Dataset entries
(* ===== verification/ClaudeSpec.v ===== *)
(** * What the Anthropic adapter's translation keeps *)

From Stdlib Require Import ZArith Lia Ascii.
From stdpp Require Import prelude gmap list strings.
From S2P Require Import Prelude GoInt GoText GoErr Endpoint Json JsonSpec Types Http.
From S2P Require Import Sse OpenAICompat SseSpec OpenAI Claude.

Local Open Scope Z_scope.

(** ** The events of a stream *)

(** The lines handled before the context ends. *)
Fixpoint seen (ctx : option nat) (lines : list string) : list string :=
  match lines with
  | [] => []
  | line :: lines =>
      line :: (if full_line line then
                 let '(over, ctx) := tick ctx in if over : bool then [] else seen ctx lines
               else seen ctx lines)
  end.

(** Each data line with the event it belongs to. *)
Fixpoint sse_events (event : string) (lines : list string) : list (string * string) :=
  match lines with
  | [] => []
  | line :: lines =>
      let trimmed := TrimSpace line in
      match cut_prefix "event:" trimmed with
      | Some rest => sse_events (TrimSpace rest) lines
      | None =>
          match cut_prefix "data:" trimmed with
          | Some rest => (event, TrimSpace rest) :: sse_events event lines
          | None => sse_events event lines
          end
      end
  end.

Definition event_text (e : string * string) : string := (parseEvent e.1 e.2).1.
Definition event_usage (e : string * string) : Usage := (parseEvent e.1 e.2).2.

Definition stream_text (evs : list (string * string)) : string := concat_s (event_text <$> evs).
Definition stream_usage (usage : Usage) (evs : list (string * string)) : Usage :=
  foldl (fun u e => merge_usage u (event_usage e)) usage evs.

Lemma stream_text_cons e evs : stream_text (e :: evs) = event_text e +:+ stream_text evs.
Proof. done. Qed.
Lemma stream_usage_cons u e evs :
  stream_usage u (e :: evs) = stream_usage (merge_usage u (event_usage e)) evs.
Proof. done. Qed.

(** The bytes a list of operations writes. *)
Definition body_of (ops : list WriterOp) : string :=
  concat_s (omap (fun o => match o with OpWrite p => Some p | _ => None end) ops).

Lemma body_of_app a b : body_of (a ++ b) = body_of a +:+ body_of b.
Proof. unfold body_of. by rewrite omap_app, concat_s_app. Qed.

Lemma body_of_write p ops : body_of (OpWrite p :: ops) = p +:+ body_of ops.
Proof. done. Qed.

Lemma write_all_ReadsAll ps :
  exists ops, write_all ps ReadsAll = (ops, true, ReadsAll) /\ body_of ops = concat_s ps.
Proof.
  induction ps as [|p ps (ops & H & E)]; simpl; [by eexists|].
  rewrite H. eexists. split; [done|]. by rewrite body_of_write, E.
Qed.

(** The text events written for a list of texts; the empty ones write nothing. *)
Definition deltas (texts : list string) : string :=
  concat_s ((fun t => sse_event (Marshal (delta_json t))) <$> filter (fun t => t <> "") texts).

Lemma concat_filter texts : concat_s (filter (fun t => t <> "") texts) = concat_s texts.
Proof.
  induction texts as [|t texts IH]; [done|]. rewrite filter_cons. case_decide as Ht; simpl.
  - by rewrite IH.
  - by rewrite Ht, IH.
Qed.

(** ** The loop *)

Lemma emitText_text text s :
  lGenerated (emitText text s) = lGenerated s +:+ text /\
  lUsage (emitText text s) = lUsage s /\ lEvent (emitText text s) = lEvent s.
Proof.
  unfold emitText. destruct (text =s "") eqn:E; breflect.
  - by rewrite E, app_empty_r.
  - destruct (lDst s) as [c|]; [|done].
    by destruct (WriteOpenAIDelta text c) as [[ops []] c'].
Qed.

(** Whatever happens to the client, the adapter reads the same text and usage. *)
Lemma eventLoop_reads lines : forall ctx s,
  let r := (eventLoop ctx lines s).1 in
  let evs := sse_events (lEvent s) (seen ctx lines) in
  lGenerated r = lGenerated s +:+ stream_text evs /\
  lUsage r = stream_usage (lUsage s) evs.
Proof.
  induction lines as [|line lines IH]; intros ctx s; cbn zeta.
  { simpl. by rewrite app_empty_r. }
  assert (Hstep : forall tl,
    lGenerated (handleLine line s) +:+ stream_text (sse_events (lEvent (handleLine line s)) tl) =
      lGenerated s +:+ stream_text (sse_events (lEvent s) (line :: tl)) /\
    stream_usage (lUsage (handleLine line s)) (sse_events (lEvent (handleLine line s)) tl) =
      stream_usage (lUsage s) (sse_events (lEvent s) (line :: tl))).
  { intros tl. unfold handleLine. cbn [sse_events].
    destruct (cut_prefix "event:" (TrimSpace line)); [done|].
    destruct (cut_prefix "data:" (TrimSpace line)) as [rest|]; [|done].
    destruct (parseEvent (lEvent s) (TrimSpace rest)) as [text u] eqn:E.
    destruct (emitText_text text (mkLoop (lEvent s) (lGenerated s) (merge_usage (lUsage s) u)
      (lOps s) (lDst s))) as (-> & -> & ->).
    rewrite stream_text_cons, stream_usage_cons. unfold event_text, event_usage. cbn [fst snd].
    by rewrite E, app_assoc_s. }
  cbn [eventLoop seen]. destruct (full_line line).
  - destruct (tick ctx) as [over ctx'].
    destruct over; cbn [fst].
    + destruct (Hstep []) as [<- <-]. simpl. by rewrite app_empty_r.
    + destruct (IH ctx' (handleLine line s)) as [-> ->]. apply Hstep.
  - destruct (IH ctx (handleLine line s)) as [-> ->]. apply Hstep.
Qed.

(** A client that takes everything gets one event per text. *)
Lemma eventLoop_writes lines : forall ctx s,
  lDst s = Some ReadsAll ->
  let r := (eventLoop ctx lines s).1 in
  lDst r = Some ReadsAll /\
  body_of (lOps r) =
    body_of (lOps s) +:+ deltas (event_text <$> sse_events (lEvent s) (seen ctx lines)).
Proof.
  induction lines as [|line lines IH]; intros ctx s Hd; cbn zeta.
  { simpl. by rewrite app_empty_r. }
  assert (Hstep : lDst (handleLine line s) = Some ReadsAll /\ forall tl,
    body_of (lOps (handleLine line s)) +:+
        deltas (event_text <$> sse_events (lEvent (handleLine line s)) tl) =
      body_of (lOps s) +:+ deltas (event_text <$> sse_events (lEvent s) (line :: tl))).
  { unfold handleLine. cbn [sse_events].
    destruct (cut_prefix "event:" (TrimSpace line)); [done|].
    destruct (cut_prefix "data:" (TrimSpace line)) as [rest|]; [|done].
    destruct (parseEvent (lEvent s) (TrimSpace rest)) as [text u] eqn:E.
    unfold emitText, deltas. cbn [lEvent lGenerated lUsage lOps lDst]. rewrite Hd.
    destruct (text =s "") eqn:Et; breflect.
    - split; [done|]. intros tl. rewrite fmap_cons, filter_cons.
      assert (Ee : event_text (lEvent s, TrimSpace rest) = text) by (unfold event_text; simpl; by rewrite E).
      by rewrite Ee, decide_False by naive_solver.
    - unfold WriteOpenAIDelta. rewrite (proj2 (str_eqb_neq _ _)) by done.
      destruct (write_all_ReadsAll (sse_data (Marshal (delta_json text)))) as (ops & -> & Hb).
      split; [done|]. intros tl. cbn [lEvent lOps]. rewrite !body_of_app, Hb.
      assert (Ee : event_text (lEvent s, TrimSpace rest) = text) by (unfold event_text; simpl; by rewrite E).
      rewrite fmap_cons, filter_cons, Ee, decide_True by done.
      change (body_of [OpFlush]) with "". by rewrite app_empty_r, app_assoc_s. }
  destruct Hstep as [Hd' Hstep]. cbn [eventLoop seen]. destruct (full_line line).
  - destruct (tick ctx) as [over ctx'].
    destruct over; cbn [fst].
    + split; [done|]. rewrite <- (Hstep []). simpl. by rewrite app_empty_r.
    + destruct (IH ctx' (handleLine line s) Hd') as [-> ->]. split; [done|apply Hstep].
  - destruct (IH ctx (handleLine line s) Hd') as [-> ->]. split; [done|apply Hstep].
Qed.

(** ** Token counts fit *)

(** A decoder keeps a property that each of its fields keeps. *)
Lemma dec_struct_keeps {T} (P : T -> Prop) (fs : list (string * FieldDec T)) j t t' :
  Forall (fun f => forall raw v x x', P x -> f.2 raw v x = Some x' -> P x') fs ->
  P t -> dec_struct fs j t = Some t' -> P t'.
Proof.
  intros HF Ht. destruct j as [| | | | |ms]; simpl; try done; [by intros [= <-]|].
  assert (Hnone : forall ms, foldl (fun acc (m : string * string * json) =>
        t ← acc; let '(k, raw, v) := m in
        match find_field fs k with None => Some t | Some f => f raw v t end) None ms = None).
  { induction ms0; simpl; done. }
  revert t Ht. induction ms as [|[[k raw] v] ms IH]; intros t Ht; simpl; [by intros [= <-]|].
  destruct (find_field fs k) as [f|] eqn:E; [|by apply IH].
  destruct (f raw v t) as [x|] eqn:Ef; [|by rewrite Hnone].
  apply IH. unfold find_field in E.
  assert (Hin : exists n, (n, f) ∈ fs).
  { destruct (find (fun f => f.1 =s k) fs) as [[n g]|] eqn:E1.
    - injection E as <-. apply find_some in E1 as [E1 _]. exists n. by apply list_elem_of_In.
    - destruct (find (fun f => same_fold f.1 k) fs) as [[n g]|] eqn:E2; [|done].
      injection E as <-. apply find_some in E2 as [E2 _]. exists n. by apply list_elem_of_In. }
  destruct Hin as [n Hin]. rewrite Forall_forall in HF. by apply (HF _ Hin raw v t x Ht).
Qed.

Lemma dec_int_range j x y : in_int64 x -> dec_int j x = Some y -> in_int64 y.
Proof.
  intros Hx. unfold dec_int, ParseInt. destruct j as [| |d| | |]; try done; [by intros [= <-]|].
  intros H. repeat hcase H; try done;
    repeat match type of H with (?m ≫= _) = _ => destruct m; simpl in H; [|done] end;
    repeat hcase H; try done; injection H as <-; breflect; unfold in_int64; lia.
Qed.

| The task |
When a line of the records holds the word "seen", copy that line.

| Finished task |
Fixpoint seen (ctx : option nat) (lines : list string) : list string :=
                 let '(over, ctx) := tick ctx in if over : bool then [] else seen ctx lines
               else seen ctx lines)
  let evs := sse_events (lEvent s) (seen ctx lines) in
  cbn [eventLoop seen]. destruct (full_line line).
    body_of (lOps s) +:+ deltas (event_text <$> sse_events (lEvent s) (seen ctx lines)).
  destruct Hstep as [Hd' Hstep]. cbn [eventLoop seen]. destruct (full_line line).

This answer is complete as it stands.